Buried in the research service report was this: “Fundamentally, this area likely lacks strong evidence regarding what might successfully stop potential shooters from becoming actual shooters.”

And this: “No systemic means of intervening are known to be effective.”

How sad. We simply don’t know how to prevent these shootings. Score one for the National Rifle Association (NRA) for stifling research, despite our obvious need for data.
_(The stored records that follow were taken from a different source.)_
(* ===== verification/Logic.v ===== *)
(** * The program logic of the development

    Kinds of external actions and programs that perform only some of them;
    machines (the environments against which handlers are verified, as a
    guard on actions and a relation giving the answers and the next state); and
    the rule by which every Kubernetes client of the driver is opened: reading
    the configuration changes nothing and yields a clientset or an error. *)

From S2P Require Export Env.
Local Open Scope go_scope.

(** ** Kinds of actions *)

Inductive kind :=
  | KConfig      (* environment variables, kubeconfig, clientsets *)
  | KClock       (* sleeping, the clock, the order of a map *)
  | KRead        (* reads of Kubernetes objects *)
  | KPatch       (* computing a patch *)
  | KWrite       (* changes of Kubernetes objects *)
  | KLook        (* reads of the node: mounts, paths, devices, dialling *)
  | KDisk        (* changes of the node: mounts, directories, sessions, tools
                    (blockdev only measures: it counts as a read) *)
  | KSnap        (* commands to the cStor target *)
  | KEvent       (* analytics *)
  | KLock | KList | KSpawn
  | KServe       (* the gRPC server, the wait group and the interceptor's log *)
  .

Global Instance kind_eq_dec : EqDecision kind.
Proof. solve_decision. Defined.

Definition kind_of {L : ApiLib} (a : action) : kind :=
  match a with
  | LookupEnv _ | Setenv _ _ | InClusterConfig | BuildConfigFromFlags _ _
  | NewForConfig _ | KNewForConfig _ | DynNewForConfig _ => KConfig
  | Sleep _ | Now | RangeMap _ | NewUUID => KClock
  | CvcGet _ _ _ | CvcList _ _ _ | CvGet _ _ _ | CvList _ _ _ | CvaGet _ _ _
  | CvaList _ _ _ | NodeGet _ _ | NodeList _ _ | PvcGet _ _ _ | PvcList _ _ _
  | PvGet _ _ | PvList _ _ | NsGet _ _ | SvcGet _ _ _ | SvcList _ _ _ | ServerVersion _ => KRead
  | JsonMarshalCvc _ | TwoWayMergePatch _ _ | JsonMarshal _ => KPatch
  | CvcDelete _ _ _ _ | CvcCreate _ _ _ | CvcUpdate _ _ _ | CvcPatch _ _ _ _ _
  | CvDelete _ _ _ _ | CvCreate _ _ _ | CvaDelete _ _ _ _ | CvaCreate _ _ _
  | CvaUpdate _ _ _ | PvcDelete _ _ _ _ | PvcDeleteCollection _ _ _ _
  | PvcCreate _ _ _ | PvcUpdate _ _ _ | PvDelete _ _ _ | PvDeleteCollection _ _ _ | PvCreate _ _
  | NsDelete _ _ _ | NsCreate _ _ | SvcDelete _ _ _ _ _ => KWrite
  | OsStat _ | Glob _ | UnixStat _ | Statfs _ | NetDial _ _ | NetListen _ _ | MountList
  | IsLikelyNotMountPoint _ | MountPathExists _ | UtilPathExists _
  | GetDeviceNameFromMount _ | FindMultipathDevice _ | ReadFile _ | CmdOutput _ _
  | OsOpen _ | DecodeDisk _ | CloseFile _ => KLook
  | MkdirAll _ _ | Chmod _ _ | OsRemove _ | RemoveAll _ | OpenFileCreate _ _
  | OsCreate _ | EncodeDisk _ _
  | MountAt _ _ _ _ | FormatAndMount _ _ _ _ | Unmount _ | IscsiConnect _ => KDisk
  | Exec cmd _ => if String.eqb cmd "blockdev" then KLook else KDisk
  | SnapDial _ | SnapCreate _ _ _ _ | SnapDelete _ _ _ _ => KSnap
  | AnalyticsSend _ | AnalyticsRegister | AnalyticsInstall _ => KEvent
  | ServeGrpc _ _ _ | StopGrpc _ | WgAdd | WgWait | LogLine _ _ => KServe
  | Lock | Unlock => KLock
  | TvlGet _ | TvlSet _ _ | TvlDelete _ | RmlSet _ _ | RmlDelete _ => KList
  | GoCleanup _ | GoRemount _ _ _ | GoMonitor | GoServe _ _ | GoPing _ => KSpawn
  end.

(** ** Programs that perform only actions of a class *)

Section only.
Context {L : ApiLib} (P : action → Prop).

Fixpoint only {A} (p : go A) : Prop :=
  match p with
  | Ret _ | Panic _ | Exit _ => True
  | Act a k => P a ∧ ∀ r, only (k r)
  end.

Lemma only_bind {A B} (p : go A) (f : A → go B) :
  only p → (∀ a, only (f a)) → only (bind p f).
Proof. intros Hp Hf. induction p as [a|m|c|a k IH]; simpl in *; [by auto|done..|].
  destruct Hp as [? Hk]. split; [done|]. intros r. by apply IH.
Qed.

Lemma only_defer {A} (d : go ()) (p : go A) : only d → only p → only (defer d p).
Proof.
  intros Hd Hp. induction p as [a|m|c|a k IH]; simpl in *.
  - by apply only_bind.
  - by apply only_bind.
  - done.
  - destruct Hp as [? Hk]. split; [done|]. intros r. by apply IH.
Qed.

Lemma only_range {X T B} (l : list X) (body : X → T → go (B + T)) t :
  (∀ x t, only (body x t)) → only (range l t body).
Proof.
  intros Hb. revert t. induction l as [|x l IH]; intros t; simpl; [done|].
  apply only_bind; [apply Hb|]. intros [b|t']; [done|apply IH].
Qed.

Lemma only_deref {A} (o : option A) : only (deref o).
Proof. by destruct o. Qed.

Lemma only_call {A} (o : option A) : only (KClient.call o).
Proof. by destruct o. Qed.
End only.

Lemma only_impl {L : ApiLib} (P P' : action → Prop) {A} (p : go A) :
  (∀ a, P a → P' a) → only P p → only P' p.
Proof. intros HP. induction p as [a|m|c|a k IH]; simpl; [done..|].
  intros [Ha Hk]. split; [by apply HP|]. intros r. by apply IH.
Qed.

(** Actions whose kind is in a list. *)
Definition kinds {L : ApiLib} (l : list kind) (a : action) : Prop := kind_of a ∈ l.

Definition subkinds (l l' : list kind) : bool := forallb (λ k, bool_decide (k ∈ l')) l.

Lemma only_sub {L : ApiLib} l l' {A} (p : go A) :
  only (kinds l) p → subkinds l l' = true → only (kinds l') p.
Proof.
  intros Hp Hl. eapply only_impl; [|exact Hp]. unfold kinds. intros a Ha.
  unfold subkinds in Hl. rewrite forallb_forall in Hl.
  specialize (Hl (kind_of a)). rewrite <- list_elem_of_In in Hl.
  specialize (Hl Ha). by apply bool_decide_eq_true in Hl.
Qed.

(** [only_by H]: use [H : only (kinds l) p] for a larger list. *)
Ltac only_by H := eapply only_sub; [apply H|reflexivity].

(** An action whose kind is not in the list. *)
Ltac no_kind H := exfalso; refine (bool_decide_eq_false_1 _ _ H); reflexivity.

(** Goals [kinds l a] for a given action. *)
Ltac solve_kind := unfold kinds; simpl; solve [repeat constructor].

(** [solve_only]: walk through a program; recursive calls and components are
    closed by the hints of the database [only]. *)
Create HintDb only.
#[export] Hint Resolve only_deref only_call : only.
Ltac solve_only_step :=
  match goal with
  | |- only _ (mret _) => exact I
  | |- only _ (Ret _) => exact I
  | |- only _ (Panic _) => exact I
  | |- only _ (Exit _) => exact I
  | |- only _ (fail _) => exact I
  | |- only _ (ok _) => exact I
  | |- True => exact I
  | |- _ ∧ _ => split; [solve_kind|intros]
  | |- only _ (Act _ Ret) => split; [solve_kind|intros; exact I]
  | |- only _ (Act _ _) => split; [solve_kind|intros]
  | |- only _ (try _ _) => apply only_bind; [|intros [?|?]]
  | |- only _ (bind _ _) => apply only_bind; [|intros]
  | |- only _ (mbind _ _) => apply only_bind; [|intros]
  | |- only _ (defer _ _) => apply only_defer
  | |- only _ (range _ _ _) => apply only_range; intros
  | |- only _ (let _ := _ in _) => cbv zeta
  | |- only _ _ => solve [eauto 2 with only nocore]
  | |- only _ (match ?x with _ => _ end) => destruct x
  end.
Ltac solve_only := intros; repeat solve_only_step.

(** ** Machines *)

Section machine.
Context {L : ApiLib}.

(** An environment: what it demands of an action, and the answers and next
    states it may give. *)
Record machine (S : Type) := Machine {
  guard : S → action → Prop;
  next : S → ∀ a : action, result a → S → Prop
}.
Global Arguments Machine {S} _ _.
Global Arguments guard {S} _ _ _.
Global Arguments next {S} _ _ _ _ _.

Definition mspec {S} (M : machine S) (a : action) (s : S) (Q : result a → S → Prop) : Prop :=
  guard M s a ∧ ∀ r s', next M s a r s' → Q r s'.

Global Instance mspec_mono {S} (M : machine S) : MonoSpec (mspec M).
Proof. intros a s Q Q' HQ [Hg H]. split; [done|]. eauto. Qed.

(** A machine that, in the states of [I], allows the actions of a class and
    does not react to them. *)
Class Neutral {S} (M : machine S) (P : action → Prop) (I : S → Prop) : Prop :=
  neutral : ∀ a s, P a → I s → guard M s a ∧ ∀ r s', next M s a r s' → s' = s.

Lemma wp_only {S} (M : machine S) P I `{!Neutral M P I} {A} (p : go A) s Q :
  only P p → I s → (∀ o, Q o s) → wp (mspec M) p s Q.
Proof.
  intros Hp Hs HQ. induction p as [a|m|c|a k IH]; simpl in *; [done..|].
  destruct Hp as [Ha Hk]. destruct (neutral a s Ha Hs) as [Hg Hn]. split; [done|].
  intros r s' Hr. rewrite (Hn _ _ Hr). by apply IH.
Qed.

(** Refinement: a machine that permits what [M] permits, and answers there only
    as [M] may, keeps what was proved against [M]. *)
Lemma wp_refine {S} (M M' : machine S) {A} (p : go A) s Q :
  (∀ s a, guard M s a → guard M' s a ∧ ∀ r s', next M' s a r s' → next M s a r s') →
  wp (mspec M) p s Q → wp (mspec M') p s Q.
Proof.
  intros HM. revert s. induction p as [a|m|c|a k IH]; intros s; simpl; [done..|].
  intros [Hg Hk]. destruct (HM s a Hg) as [Hg' Hn]. split; [done|]. auto.
Qed.

(** Adequacy: a run whose environment behaves as the machine allows. *)
Lemma wp_machine_run {S} (M : machine S) {A} (env : ∀ a, S → result a * S) (p : go A) s Q :
  (∀ a s, guard M s a → next M s a (env a s).1 (env a s).2) →
  wp (mspec M) p s Q →
  let '(o, _, s') := run env p s in Q o s'.
Proof.
  intros Henv. revert s. induction p as [a|m|c|a k IH]; intros s; simpl; [done..|].
  intros [Hg H]. specialize (Henv a s Hg). destruct (env a s) as [r s1]. simpl in *.
  specialize (IH r s1 (H r s1 Henv)). by destruct (run env (k r) s1) as [[o tr] s2].
Qed.

(** ** Configuration *)

(** A host: its environment variables, and whether calls to the control plane
    may fail for no reason of the caller's. *)
Record Host := MkHost { flaky : bool; environ : string → option string }.

(** An error that no wrapping turns into the API server's "not found". *)
Definition hard (e : error) : Prop :=
  ∀ l, IsNotFound (foldl (λ e '(fmt, args), Wrapf e fmt args) e l) = false.

(** An error of a host whose calls may fail: not an answer of the server. *)
Definition broken (h : Host) (e : error) : Prop := flaky h = true ∧ hard e.

Lemma broken_wrap h e fmt args : broken h e → broken h (Wrapf e fmt args).
Proof. intros [Hf He]. split; [done|]. intros l. exact (He ((fmt, args) :: l)). Qed.

Lemma broken_flaky h e : broken h e → flaky h = true.
Proof. by intros [? _]. Qed.

Lemma broken_not_found h e : broken h e → IsNotFound e = false.
Proof. intros [_ He]. exact (He []). Qed.

(** Answers of the configuration calls: the host's variables, and a pointer or
    an error. *)
Definition sane (h : Host) (a : action) : result a → Prop :=
  match a with
  | LookupEnv k => λ r, r = environ h k
  | InClusterConfig | BuildConfigFromFlags _ _ | NewForConfig _ | KNewForConfig _ | DynNewForConfig _ =>
      λ r, match r.2 with None => is_Some r.1 | Some e => broken h e end
  | _ => λ _, True
  end.

(** A specification under which the configuration can be read at any time. *)
Class ConfigFree (h : Host) {S} (spec : ∀ a, S → (result a → S → Prop) → Prop) : Prop :=
  config_free : ∀ a s Q, kind_of a = KConfig → (∀ r, sane h a r → Q r s) → spec a s Q.

Lemma spec_weaken {S} (spec : ∀ a, S → (result a → S → Prop) → Prop) `{!MonoSpec spec} a s
    (Q Q' : result a → S → Prop) :
  spec a s Q → (∀ r s', Q r s' → Q' r s') → spec a s Q'.
Proof. intros H HQ. by eapply spec_mono. Qed.

Section config.
Context (h : Host) {S : Type} (spec : ∀ a, S → (result a → S → Prop) → Prop).
Context `{!MonoSpec spec, !ConfigFree h spec}.

Lemma spec_env k s (Q : option string → S → Prop) :
  Q (environ h k) s → spec (LookupEnv k) s Q.
Proof using All. intros H. apply config_free; [done|]. by intros r ->. Qed.

(** Truthy reads one variable. *)
Definition truthy (v : option string) : bool :=
  match v with
  | Some v => default false (Str.ParseBool (Str.TrimSpace v))
  | None => false
  end.

Lemma wp_Truthy k s Q : Q (ORet (truthy (environ h k))) s → wp spec (Env.Truthy k) s Q.
Proof using All.
  intros H. simpl. apply spec_env. by destruct (environ h k).
Qed.

(** The outcomes of opening a configuration or a clientset. *)
Definition opened {C} (Q : outcome (option C * err) → S → Prop) (s : S) : Prop :=
  (∀ c, Q (ORet (Some c, None)) s) ∧ (∀ o e, broken h e → Q (ORet (o, Some e)) s).

Lemma opened_sane {C} (Q : outcome (option C * err) → S → Prop) s (r : option C * err) :
  opened Q s → match r.2 with None => is_Some r.1 | Some e => broken h e end →
  Q (ORet r) s.
Proof. destruct r as [o [e|]]; simpl; intros [H1 H2]; [by auto|]. intros [c ->]. apply H1. Qed.

(** The configuration of the clients the driver builds. *)
Lemma wp_GetConfig inCluster path s Q :
  opened Q s → wp spec (KClient.GetConfig (Some (KClient.New (KClient.clientOpts inCluster path)))) s Q.
Proof using All.
  intros H. apply (KClient.wp_GetConfig_source spec (environ h)); [apply spec_env|].
  unfold KClient.configSource.
  repeat case_match; simpl; (apply config_free; [done|]); intros r Hr; by apply opened_sane.
Qed.

Lemma New_nil : KClient.New (L := L) [] = KClient.New (KClient.clientOpts false "").
Proof. done. Qed.

Lemma wp_defaultGetClientset s Q : opened Q s → wp spec KClient.defaultGetClientset s Q.
Proof using All.
  intros H. unfold KClient.defaultGetClientset. rewrite New_nil. wp_bind.
  apply wp_GetConfig. destruct H as [H1 H2]. split; simpl.
  - intros c. apply config_free; [done|]. intros r Hr. by apply opened_sane.
  - intros o e Hb. apply H2. first [done | by apply broken_wrap].
Qed.

Lemma wp_kGetClientset s Q : opened Q s → wp spec (KClient.Clientset (KClient.New [])) s Q.
Proof using All.
  intros H. unfold KClient.Clientset.
  change (KClient.GetConfigForPathOrDirect (KClient.New [])) with
    (KClient.GetConfig (Some (KClient.New (KClient.clientOpts false "")))).
  wp_bind. apply wp_GetConfig. destruct H as [H1 H2]. split; simpl.
  - intros c. apply config_free; [done|]. intros r Hr. by apply opened_sane.
  - intros o e Hb. apply H2. first [done | by apply broken_wrap].
Qed.

End config.
End machine.

(** Run from [s] in the environment [M], [p] does only what [M] permits and ends
    with [Q]. *)
Notation "⟪ s ⟫ p 'under' M ⟪ Q ⟫" := (wp (mspec M) p s Q)
  (at level 20, s at level 200, p at level 200, M at level 200, Q at level 200) : go_scope.

(** [wp_use H]: apply a rule whose instances are found by resolution. *)
Ltac wp_use H :=
  eapply H;
  lazymatch goal with
  | |- MonoSpec _ => apply _
  | |- ConfigFree _ _ => apply _
  | _ => idtac
  end.

(** [wp_ret v]: a program that is the value [v], followed by more. *)
Ltac wp_ret v :=
  lazymatch goal with |- wp _ _ ?s ?Q => change (Q (ORet v) s) end; cbn [then_].

(** [solve_client]: the same with everything unfolded, for the leaves. *)
Ltac solve_client :=
  repeat match goal with
  | |- True => exact I
  | |- _ ∧ _ => split; [solve_kind|]
  | |- ∀ _, _ => intros ?
  | _ => progress simpl
  | |- context [deref ?x] => destruct x
  | |- context [match ?x with _ => _ end] => destruct x
  end.

Lemma only_GetConfig {L : ApiLib} inCluster path :
  only (kinds [KConfig]) (KClient.GetConfig (Some (KClient.New (KClient.clientOpts inCluster path)))).
Proof. unfold KClient.GetConfig. destruct inCluster, path; solve_client. Qed.

Lemma only_defaultGetClientset {L : ApiLib} : only (kinds [KConfig]) KClient.defaultGetClientset.
Proof.
  unfold KClient.defaultGetClientset. rewrite New_nil.
  apply only_bind; [apply only_GetConfig|]. solve_client.
Qed.

Lemma only_kClientset {L : ApiLib} : only (kinds [KConfig]) (KClient.Clientset (KClient.New [])).
Proof.
  unfold KClient.Clientset.
  change (KClient.GetConfigForPathOrDirect (KClient.New [])) with
    (KClient.GetConfig (Some (KClient.New (KClient.clientOpts false "")))).
  apply only_bind; [apply only_GetConfig|]. solve_client.
Qed.

Lemma only_Truthy {L : ApiLib} k : only (kinds [KConfig]) (Env.Truthy k).
Proof. unfold Env.Truthy. solve_client. Qed.
#[export] Hint Extern 0 (only _ (Env.Truthy _)) => only_by only_Truthy : only.
(** ** Builder *)

Record Builder := MkBuilder { cstorvolume : CStorVolume; errs : list error }.

(** NewBuilder *)
Definition NewBuilder : Builder := MkBuilder cv_zero [].

Definition add_err (e : error) (b : Builder) : Builder := MkBuilder (cstorvolume b) (errs b ++ [e]).
Definition upd (f : CStorVolume → CStorVolume) (b : Builder) : Builder :=
  MkBuilder (f (cstorvolume b)) (errs b).
Definition updMeta (f : ObjectMeta → ObjectMeta) : Builder → Builder :=
  upd (λ o, cv_set_Meta (f (cv_Meta o)) o).

Definition missing (what : string) : error :=
  Errorf ("failed to build cstorvolume object: " +:+ what) [].

(** The shape shared by the setters of mandatory text fields. *)
Definition setText (what : string) (set : string → CStorVolume → CStorVolume)
    (v : string) (b : Builder) : Builder :=
  if bool_decide (String.length v = 0) then add_err (missing what) b else upd (set v) b.

(** WithName, WithGenerateName, WithNamespace *)
Definition WithName : string → Builder → Builder :=
  setText "missing name" (λ v o, cv_set_Meta (om_set_Name v (cv_Meta o)) o).
Definition WithGenerateName : string → Builder → Builder :=
  setText "missing generateName" (λ v o, cv_set_Meta (om_set_GenerateName v (cv_Meta o)) o).
Definition BWithNamespace : string → Builder → Builder :=
  setText "missing namespace" (λ v o, cv_set_Meta (om_set_Namespace v (cv_Meta o)) o).

(** WithAnnotationsNew, WithAnnotations *)
Definition WithAnnotationsNew (annotations : gmap string string) (b : Builder) : Builder :=
  if bool_decide (annotations = ∅) then add_err (missing "no new annotations") b
  else updMeta (om_set_Annotations (Some (range_assign annotations ∅))) b.
Definition WithAnnotations (annotations : gmap string string) (b : Builder) : Builder :=
  if bool_decide (annotations = ∅) then add_err (missing "missing annotations") b
  else match om_Annotations (cv_Meta (cstorvolume b)) with
       | None => WithAnnotationsNew annotations b
       | Some old => updMeta (om_set_Annotations (Some (range_assign annotations old))) b
       end.

(** WithLabelsNew, WithLabels *)
Definition WithLabelsNew (labels : gmap string string) (b : Builder) : Builder :=
  if bool_decide (labels = ∅) then add_err (missing "no new labels") b
  else updMeta (om_set_Labels (Some (range_assign labels ∅))) b.
Definition WithLabels (labels : gmap string string) (b : Builder) : Builder :=
  if bool_decide (labels = ∅) then add_err (missing "missing labels") b
  else match om_Labels (cv_Meta (cstorvolume b)) with
       | None => WithLabelsNew labels b
       | Some old => updMeta (om_set_Labels (Some (range_assign labels old))) b
       end.

(** WithTargetIP *)
Definition WithTargetIP : string → Builder → Builder := setText "missing targetip" cv_set_TargetIP.

(** WithCapacity: a capacity that does not parse records its error, and the
    field is still overwritten with whatever the parser returned *)
Definition WithCapacity (capacity : string) (b : Builder) : Builder :=
  if bool_decide (String.length capacity = 0) then add_err (missing "missing capacity") b
  else let '(capacityQnt, e) := ParseQuantity capacity in
       upd (cv_set_SpecCapacity capacityQnt)
         match e with
         | Some e => add_err (Wrapf e
             "failed to build cstorvolume object: failed to parse capacity {%s}" [AStr capacity]) b
         | None => b
         end.

(** WithIQN, WithTargetPort, WithTargetPortal *)
Definition WithIQN : string → Builder → Builder := setText "missing iqn" cv_set_Iqn.
Definition WithTargetPort : string → Builder → Builder := setText "missing targetport" cv_set_TargetPort.
Definition WithTargetPortal : string → Builder → Builder :=
  setText "missing targetportal" cv_set_TargetPortal.

(** WithReplicationFactor, WithConsistencyFactor *)
Definition WithReplicationFactor (replicationfactor : Z) (b : Builder) : Builder :=
  if bool_decide (replicationfactor ≤ 0)%Z
  then add_err (Errorf "failed to build cstorvolume object: invalid replicationfactor {%d}"
         [AInt replicationfactor]) b
  else upd (cv_set_ReplicationFactor replicationfactor) b.
Definition WithConsistencyFactor (consistencyfactor : Z) (b : Builder) : Builder :=
  if bool_decide (consistencyfactor ≤ 0)%Z
  then add_err (Errorf "failed to build cstorvolume object: invalid consistencyfactor {%d}"
         [AInt consistencyfactor]) b
  else upd (cv_set_ConsistencyFactor consistencyfactor) b.

(** Build *)
Definition Build (b : Builder) : res CStorVolume :=
  match errs b with
  | [] => inl (cstorvolume b)
  | _ :: _ => inr (Errorf "%+v" [AErrs (errs b)])
  end.

(** ** Lists with filters *)

(** The wrapped objects of a list are never nil. *)
Definition Predicate : Type := CStorVolume → bool.
Definition PredicateList : Type := list Predicate.
Definition CStorVolumeList : Type := list CStorVolume.

(** IsHealthy, the method and the predicate *)
Definition isHealthy (p : CStorVolume) : bool := bool_decide (cv_Phase p = "Healthy").
Definition IsHealthy : Predicate := λ p, isHealthy p.

(** PredicateList.all *)
Fixpoint all (l : PredicateList) (c : CStorVolume) : bool :=
  match l with
  | [] => true
  | check :: l' => if negb (check c) then false else all l' c
  end.

Record ListBuilder := MkListBuilder { items : CStorVolumeList; filters : PredicateList }.

(** NewForAPIObject: the wrapper of an object pointer *)
Definition NewForAPIObject (obj : option CStorVolume) : option CStorVolume := obj.

(** NewListBuilder, WithAPIList, WithFilter, List, Len *)
Definition NewListBuilder : ListBuilder := MkListBuilder [] [].
Definition WithAPIList (l : option (list CStorVolume)) (b : ListBuilder) : ListBuilder :=
  match l with
  | None => b
  | Some l => MkListBuilder (foldl (λ acc c, acc ++ [c]) (items b) l) (filters b)
  end.
Definition WithFilter (pred : list Predicate) (b : ListBuilder) : ListBuilder :=
  MkListBuilder (items b) (filters b ++ pred).
Definition ListOf (b : ListBuilder) : list CStorVolume :=
  match filters b with
  | [] => items b
  | _ :: _ =>
      foldl (λ acc cv, if all (filters b) cv then acc ++ [cv] else acc) [] (items b)
  end.
Definition Len (l : list CStorVolume) : nat := length l.

(** ** Kubernetes client of the package *)

(** The typed function fields; [option clientset] is the clientset pointer. *)
Definition getFn : Type := option clientset → string → string → go (option CStorVolume * err).
Definition listFn : Type := option clientset → string → string → go (option (list CStorVolume) * err).
Definition delFn : Type := option clientset → string → string → go err.
Definition createFn : Type := option clientset → CStorVolume → string → go (option CStorVolume * err).

Definition getClientsetFn : Type := go (option clientset * err).
Definition getClientsetForPathFn : Type := string → go (option clientset * err).

Record Kubeclient := MkKubeclient {
  clientset_ : option clientset;
  kubeConfigPath : string;
  namespace : string;
  getClientset : option getClientsetFn;
  getClientsetForPath : option getClientsetForPathFn;
  get_ : option getFn;
  list_ : option listFn;
  del_ : option delFn;
  create_ : option createFn
}.
Definition emptyKubeclient : Kubeclient :=
  MkKubeclient None "" "" None None None None None None.
Definition KubeclientBuildOption : Type := Kubeclient → Kubeclient.

(** WithClientSet, WithNamespace (option and method), WithKubeConfigPath *)
Definition WithClientSet (c : clientset) : KubeclientBuildOption := λ k,
  MkKubeclient (Some c) (kubeConfigPath k) (namespace k) (getClientset k) (getClientsetForPath k) (get_ k) (list_ k) (del_ k) (create_ k).
Definition WithNamespaceOption (ns : string) : KubeclientBuildOption := λ k,
  MkKubeclient (clientset_ k) (kubeConfigPath k) ns (getClientset k) (getClientsetForPath k) (get_ k) (list_ k) (del_ k) (create_ k).
Definition WithNamespace (k : Kubeclient) (ns : string) : Kubeclient :=
  MkKubeclient (clientset_ k) (kubeConfigPath k) ns (getClientset k) (getClientsetForPath k) (get_ k) (list_ k) (del_ k) (create_ k).
Definition WithKubeConfigPath (path : string) : KubeclientBuildOption := λ k,
  MkKubeclient (clientset_ k) path (namespace k) (getClientset k) (getClientsetForPath k) (get_ k) (list_ k) (del_ k) (create_ k).

(** The default ways to a clientset, the same in every package under pkg/cstor *)
Definition defaultGetClientset : getClientsetFn := KClient.defaultGetClientset.
Definition defaultGetClientsetForPath : getClientsetForPathFn := KClient.defaultGetClientsetForPath.

(** The default implementations: one typed-client call each; deletions ask
    for foreground propagation. *)
Definition defaultGet : getFn := λ cli name ns, c ← deref cli; sys (CvGet c ns name).
Definition defaultList : listFn := λ cli ns opts, c ← deref cli; sys (CvList c ns opts).
Definition defaultDel : delFn := λ cli name ns, c ← deref cli; sys (CvDelete c ns name true).
Definition defaultCreate : createFn := λ cli o ns, c ← deref cli; sys (CvCreate c ns o).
For nearly 20 years, the gun lobby – most particularly the NRA – has thrown its awesome power behind keeping us from good data. In their rabid need to stop any attempts to regulate firearms in this country, they have managed to keep all of us – policy markers, legislators and the rest of us – in the dark, and in danger. Without good data that would come from firearms research, you can’t write good policy. And so we don’t really have any.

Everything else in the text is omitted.